I use this function to parse tags on all my sites and, as you can see, it's a bit bloated (the actual function uses arrays, though) despite my attempts to refine and improve it with each new site. You'll notice I've highlighted a few parts of the function in red; these are the parts I want to try and clean up, if possible. The final output of the function needs to validate as XHTML with no errors or warnings which is why I have all those extra bits and pieces stripping out redundant tags, etc. there in the first place. I'm thinking, maybe, that that's as good as it's going to get but hoping somebody might be able to point out some places where it can be improved.
At the same time, I'm trying to do away with the need for the [list] tag and have it ignore individual line breaks between [bullet] tags. At the moment, to create a list the user needs to input something like:
[list] [bullet]Point 1[/bullet] [bullet]Point 1[/bullet] [bullet]Point 3[/bullet] [/list]
To output this:
<ul><li>Point 1</li><li>Point 2</li><li>Point 3</li></ul>
Note that the line breaks are being stripped out towards the end of the regular expression. What I'd prefer the user to be able to enter but still get the same output is simply:
[bullet]Point 1[/bullet] [bullet]Point 1[/bullet] [bullet]Point 3[/bullet]
With the individual line breaks being ignored. If however, the user should enter more than one line break between 2 bullets, a new list should be started. For example:
[bullet]Point 1[/bullet] [bullet]Point 1[/bullet] [bullet]Point 3[/bullet]

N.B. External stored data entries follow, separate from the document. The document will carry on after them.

(* ===== verification/LocalCache.v ===== *)
(** * The local build cache (localcache.go)

    The GOCACHEPROG that gotst runs itself: objects named by the SHA-256 of
    their content and an index from action IDs to them, both replaced by
    rename, with the ordinary Go disk cache behind it for reading. *)

From S2P Require Import Prelude GoStrings Path Utf8 GoFmt Sha256 Quote Json CappedBuffer TestCache Disk ResultCache CacheTypes.

Record localCacheIndex := LocalCacheIndex {
  lciVersion : Z;
  lciOutputID : string;
  lciSize : Z;
  lciTimeNanos : Z
}.

(** [json.Marshal] of an index *)
Definition MarshalIndex (i : localCacheIndex) : string :=
  marshal (JObject [("version", JInt (lciVersion i)); ("output_id", JString (lciOutputID i));
                    ("size", JInt (lciSize i)); ("time_nanos", JInt (lciTimeNanos i))]).

(** [json.Unmarshal] into an index; [exactIndex] are those that its encoding
    carries unchanged. *)
Class IndexCodec := {
  UnmarshalIndex : string → option localCacheIndex;
  exactIndex : localCacheIndex → Prop;
  Unmarshal_MarshalIndex : ∀ i, exactIndex i → UnmarshalIndex (MarshalIndex i +:+ newline) = Some i
}.

Record localBuildCache := LocalBuildCache {
  lbDir : string;
  lbStockDir : string
}.

(** What the system answers: faults of reading and of [os.Stat], the time of the
    object, and the calls of the two replacements, with what a second read of
    the destination gives after a failed rename. *)
Record localIO := LocalIO {
  liRead : string → option ioError;
  liStat : string → option error;
  liModTime : Z;
  liObject : writeFaults;
  liObjectReread : ioError + string;
  liIndex : writeFaults;
  liIndexReread : ioError + string
}.

Definition sub2 (id : string) : string := takeS 2 id.

Definition actionPath (c : localBuildCache) (id : string) : string :=
  PathJoin [lbDir c; "action"; sub2 id; id +:+ ".json"].

Definition outputPath (c : localBuildCache) (id : string) : string :=
  PathJoin [lbDir c; "object"; sub2 id; id].

(** [os.ReadFile] *)
Definition readFile (d : disk) (faults : string → option ioError) (path : string) : ioError + string :=
  match faults path with
  | Some e => inl e
  | None =>
      match fileAt d (Dir path) (Base path) with
      | Some (Regular data) => inr data
      | Some Subdirectory => inl (IOError "is a directory")
      | None => inl NotExist
      end
  end.

(** The path is a regular file of [size] bytes. *)
Definition regularOfSize (d : disk) (faults : string → option error) (path : string) (size : Z) : bool :=
  match faults path, fileAt d (Dir path) (Base path) with
  | None, Some (Regular data) => strlen data =? size
  | _, _ => false
  end.

Definition readStockGoCache (d : disk) (io : localIO) (dir actionHex : string) : option cacheProgResponse :=
  if negb (validCacheHex actionHex) || negb (IsAbs dir) then None
  else
    match readFile d (liRead io) (PathJoin [dir; sub2 actionHex; actionHex +:+ "-a"]) with
    | inl _ => None
    | inr data =>
        match Fields data with
        | [v; action; output; sizeText; nanosText] =>
            if negb (bool_decide (v = "v1")) || negb (bool_decide (action = actionHex)) || negb (validCacheHex output) then None
            else
              size ← ParseInt sizeText;
              nanos ← (if size <? 0 then None else ParseInt nanosText);
              let path := PathJoin [dir; sub2 output; output +:+ "-d"] in
              if (nanos <? 0) || negb (regularOfSize d (liStat io) path size) then None
              else
                outputID ← DecodeString output;
                Some (zeroResponse <| cpOutputID := outputID |> <| cpSize := size |> <| cpTime := Some nanos |> <| DiskPath := path |>)
        | _ => None
        end
    end.

Section cache.
Context `{IndexCodec}.

(** What the index of an action gives, if it is usable. *)
Definition fromIndex (c : localBuildCache) (d : disk) (io : localIO) (data : string) : option cacheProgResponse :=
  idx ← UnmarshalIndex data;
  if negb (lciVersion idx =? 1) || negb (validCacheHex (lciOutputID idx)) then None
  else
    let path := outputPath c (lciOutputID idx) in
    if negb (regularOfSize d (liStat io) path (lciSize idx)) then None
    else
      outputID ← DecodeString (lciOutputID idx);
      Some (zeroResponse <| cpOutputID := outputID |> <| cpSize := lciSize idx |>
              <| cpTime := Some (lciTimeNanos idx) |> <| DiskPath := path |>).

(** [get]; an error comes without a response. *)
Definition get (c : localBuildCache) (d : disk) (io : localIO) (actionID : string) : error + cacheProgResponse :=
  let actionHex := EncodeToString actionID in
  if negb (validCacheHex actionHex) then inr missResponse
  else
    let fallback :=
      match (if bool_decide (lbStockDir c = "") then None else readStockGoCache d io (lbStockDir c) actionHex) with
      | Some res => inr res
      | None => inr missResponse
      end in
    match readFile d (liRead io) (actionPath c actionHex) with
    | inr data => match fromIndex c d io data with Some res => inr res | None => fallback end
    | inl NotExist => fallback
    | inl (IOError msg) => inl (EMsg msg)
    end.

(** The file was read and has this content. *)
Definition sameData (r : ioError + string) (data : string) : bool :=
  match r with inr old => bool_decide (old = data) | inl _ => false end.

(** [writeCacheFile] *)
Definition writeCacheFile (f : writeFaults) (faults : string → option ioError) (reread : ioError + string)
    (path data : string) (d : disk) : option error * disk :=
  if sameData (readFile d faults path) data then (None, d)
  else
    match mkdirErr f with
    | Some e => (Some e, d)
    | None =>
        match stage f (Dir path) data (mkdirAll d (Dir path)) with
        | (Some e, d) => (Some e, d)
        | (None, d) =>
            match renameErr f with
            | Some _ => if sameData reread data then (None, d) else rename f (Dir path) (Base path) data d
            | None => rename f (Dir path) (Base path) data d
            end
        end
    end.

Definition put (c : localBuildCache) (d : disk) (io : localIO) (actionID outputID : string) (size : Z) (body : string)
    : result string * disk :=
  let actionHex := EncodeToString actionID in
  let outputHex := EncodeToString outputID in
  if negb (validCacheHex actionHex) || negb (validCacheHex outputHex) || negb (strlen outputID =? 32) then
    (Err (EMsg "invalid cache action or output ID"), d)
  else if negb (strlen body =? size) then
    (Err (EMsg ("cache body is " +:+ itoa (strlen body) +:+ " bytes; want " +:+ itoa size)), d)
  else if negb (bool_decide (Sum256 body = outputID)) then (Err (EMsg "cache body hash does not match output ID"), d)
  else
    let path := outputPath c outputHex in
    match writeCacheFile (liObject io) (liRead io) (liObjectReread io) path body d with
    | (Some e, d) => (Err e, d)
    | (None, d) =>
        match liStat io path with
        | Some e => (Err e, d)
        | None =>
            let idx := LocalCacheIndex 1 outputHex size (liModTime io) in
            match writeCacheFile (liIndex io) (liRead io) (liIndexReread io) (actionPath c actionHex) (MarshalIndex idx +:+ newline) d with
            | (Some e, d) => (Err e, d)
            | (None, d) => (Ok path, d)
            end
        end
    end.

(** ** Serving *)

(** The body that comes with a request, and what is wrong with it. *)
Definition readBody (req : cacheProgRequest) (body : result string) : result string :=
  if bool_decide (crCommand req = cacheProgPut) && (0 <? crBodySize req) then
    b ← body;
    if strlen b =? crBodySize req then Ok b
    else Err (EMsg ("cache put body is " +:+ itoa (strlen b) +:+ " bytes; want " +:+ itoa (crBodySize req)))
  else Ok "".

(** What the goroutine of a request does; [None] is a nil dereference. *)
Definition respond `{GoRuntime} (c : localBuildCache) (d : disk) (io : localIO) (req : cacheProgRequest) (body : string)
    : option (cacheProgResponse * disk) :=
  let res := zeroResponse <| cpID := crID req |> in
  if bool_decide (crCommand req = cacheProgGet) then
    match get c d io (crActionID req) with
    | inl _ => None (** [res.ID] of a nil response *)
    | inr res => Some (res <| cpID := crID req |>, d)
    end
  else if bool_decide (crCommand req = cacheProgPut) then
    match put c d io (crActionID req) (crOutputID req) (crBodySize req) body with
    | (Ok path, d) => Some (res <| DiskPath := path |>, d)
    | (Err e, d) => Some (res <| cpErr := Error e |>, d)
    end
  else Some (res <| cpErr := "unsupported cache command " +:+ Quote (crCommand req) |>, d).

(** The requests that are read until the input ends or the close request: those
    that are started, each with its body, and how the loop ends, with the ID of
    the close request.  [last] is the error that is not the end of the input. *)
Fixpoint acceptRequests (inputs : list (cacheProgRequest * result string)) (last : option error)
    : list (cacheProgRequest * string) * result (option Z) :=
  match inputs with
  | [] => ([], match last with None => Ok None | Some e => Err e end)
  | (req, body) :: rest =>
      let req := normalizeRequest req in
      match readBody req body with
      | Err e => ([], Err e)
      | Ok b =>
          if bool_decide (crCommand req = cacheProgClose) then ([], Ok (Some (crID req)))
          else let '(started, ending) := acceptRequests rest last in ((req, b) :: started, ending)
      end
  end.

(** The started requests in the order in which they are done, each with what the
    system answers to it. *)
Fixpoint respondAll `{GoRuntime} (c : localBuildCache) (d : disk) (work : list (localIO * (cacheProgRequest * string)))
    : option (list cacheProgResponse * disk) :=
  match work with
  | [] => Some ([], d)
  | (io, (req, body)) :: work =>
      '(res, d) ← respond c d io req body;
      '(out, d) ← respondAll c d work;
      Some (res :: out, d)
  end.

(** [serve]: what it writes and returns, when the started requests are done in
    the order of [work]; the close request is answered after all of them. *)
Definition serve `{GoRuntime} (c : localBuildCache) (d : disk) (inputs : list (cacheProgRequest * result string))
    (last : option error) (work : list (localIO * (cacheProgRequest * string)))
    : option (list cacheProgResponse * option error * disk) :=
  let hello := zeroResponse <| KnownCommands := [cacheProgGet; cacheProgPut; cacheProgClose] |> in
  '(out, d) ← respondAll c d work;
  Some match (acceptRequests inputs last).2 with
       | Ok (Some id) => (hello :: out ++ [zeroResponse <| cpID := id |>], None, d)
       | Ok None => (hello :: out, None, d)
       | Err e => (hello :: out, Some e, d)
       end.
End cache.
(** Every request that is read up to the close request is answered once, in
    whatever order they are done, and the close request last of all. *)
Theorem local_serve_answers `{GoRuntime} c d inputs last work started ending out err d' :
  acceptRequests inputs last = (started, Ok ending) → work.*2 ≡ₚ started →
  serve c d inputs last work = Some (out, err, d') →
  err = None ∧ ∃ answered rest, cpID <$> out = 0 :: answered ++ option_list ending ∧
  answered ≡ₚ crID <$> started.*1 ∧ crID <$> inputs.*1 = (crID <$> started.*1) ++ option_list ending ++ rest.
Proof using Type.
  intros Ha Hp. unfold serve. rewrite Ha. destruct (respondAll c d work) as [[answers d1]|] eqn:E; [|done]. cbn [mbind option_bind snd].
  destruct (acceptRequests_ids _ _ _ _ Ha) as (rest & Hin & _).
  assert (Hans : (cpID <$> answers) ≡ₚ crID <$> started.*1).
  { rewrite (respondAll_ids _ _ _ _ _ E). rewrite <- Hp, <- !list_fmap_compose. done. }
  destruct ending as [id|]; intros [= <- <- <-]; (split; [done|]); exists (cpID <$> answers), rest; split_and!; try done.
  - by rewrite fmap_cons, fmap_app.
  - by rewrite fmap_cons, app_nil_r.
Qed.
End facts.

(** ** Witnesses *)

#[local] Existing Instance testRuntime.

Definition exCache : localBuildCache := LocalBuildCache "/c" "".
Definition exBody : string := "object".
Definition exAction : string := Sum256 "action".
Definition exIO : localIO :=
  LocalIO (λ _, None) (λ _, None) 99 (noFaults ".gotst-cache-1") (inl NotExist) (noFaults ".gotst-cache-2") (inl NotExist).
Definition exIndex : localCacheIndex := LocalCacheIndex 1 (EncodeToString (Sum256 exBody)) 6 99.

Definition exIndexCodec : IndexCodec.
Proof.
  refine {| exactIndex := λ i, i = exIndex;
            UnmarshalIndex := λ s, if String.eqb s (MarshalIndex exIndex +:+ newline) then Some exIndex else None |}.
  intros i ->. by rewrite String.eqb_refl.
Defined.
Lemma client_step_length c e c' : step c e = Some c' → (length (clCalls c) ≤ length (clCalls c'))%nat.
Proof using Type.
  destruct e as [req|t enc size body fl|t|t err|r|]; simpl.
  - intros [= <-]. unfold sendStart. destruct (negb _); [|destruct (readErr c)]; simpl; rewrite length_app; lia.
  - destruct (clCalls c !! t) as [[[id|] [] ch]|]; try done. intros [= <-]. unfold sendWrite.
    destruct (writeRequest _ _ _ _ _) as [[]]; simpl; by rewrite length_alter.
  - destruct (clCalls c !! t) as [[id [] ch]|]; try done. unfold sendWake.
    destruct ch; try done; intros [= <-]; simpl; by rewrite length_alter.
  - destruct (clCalls c !! t) as [[id [] ch]|]; try done. intros [= <-]. simpl. by rewrite length_alter.
  - destruct (clReader c); try done. intros [= <-]. destruct r as [res|]; simpl; [|by rewrite length_imap].
    by destruct (pending c !! cpID res).
  - destruct (clReader c) as [|t res|]; try done. destruct (clCalls c !! t) as [k|]; [|done]. cbn [mbind option_bind].
    destruct (clChan k); try done. intros [= <-]. simpl. by rewrite length_alter.
Qed.

Lemma client_step_ok c e c' : client_ok c → few c' → step c e = Some c' → client_ok c'.
Proof using Type.
  intros Hc Hfew. destruct e as [req|t enc size body fl|t|t err|r|]; simpl.
  - intros [= <-]. by apply sendStart_ok.
  - destruct (clCalls c !! t) as [[[id|] [] ch]|] eqn:Hk; try done. intros [= <-]. by eapply sendWrite_ok.
  - destruct (clCalls c !! t) as [[id [] ch]|] eqn:Hk; try done. by apply (sendWake_ok c t id).
  - destruct (clCalls c !! t) as [[id [] ch]|] eqn:Hk; try done. intros [= <-]. by eapply sendCancel_ok.
  - destruct (clReader c) eqn:Hr; try done. intros [= <-]. by apply readNext_ok.
  - destruct (clReader c) as [|t res|] eqn:Hr; try done. destruct (clCalls c !! t) as [k|] eqn:Hk; [|done]. cbn [mbind option_bind].
    destruct (clChan k) eqn:Hch; try done. intros [= <-]. by eapply deliver_ok.
Qed.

[bullet]Point 4[/bullet] [bullet]Point 5[/bullet] [bullet]Point 6[/bullet]
Should give:
<ul><li>Point 1</li><li>Point 2</li><li>Point 3</li></ul><ul><li>Point 4</li><li>Point 5</li><li>Point 6</li></ul>
Sorry for the lengthy post, been sitting on this one for a while; hopefully I've explained it all clearly enough
|
Search is your friend “I was having a mildly paranoid day, mostly due to the fact that the mad priest lady from over the river had taken to nailing weasels to my front door again.” |
Edited by - Shaggy on 21 February 2008 05:31:09 |
|
pdrg
Support Moderator
United Kingdom
2897 Posts |
Posted - 21 February 2008 : 11:28:02
|
I'll take a stab at it - I bought regexbuddy a while back, it's a great help! |
|
|
pdrg
Support Moderator
United Kingdom
2897 Posts |
Posted - 21 February 2008 : 12:01:56
|
Working towards it... Case insensitive, of course
Search text \[bullet\](?<bullettext>.*?)\[/bullet\]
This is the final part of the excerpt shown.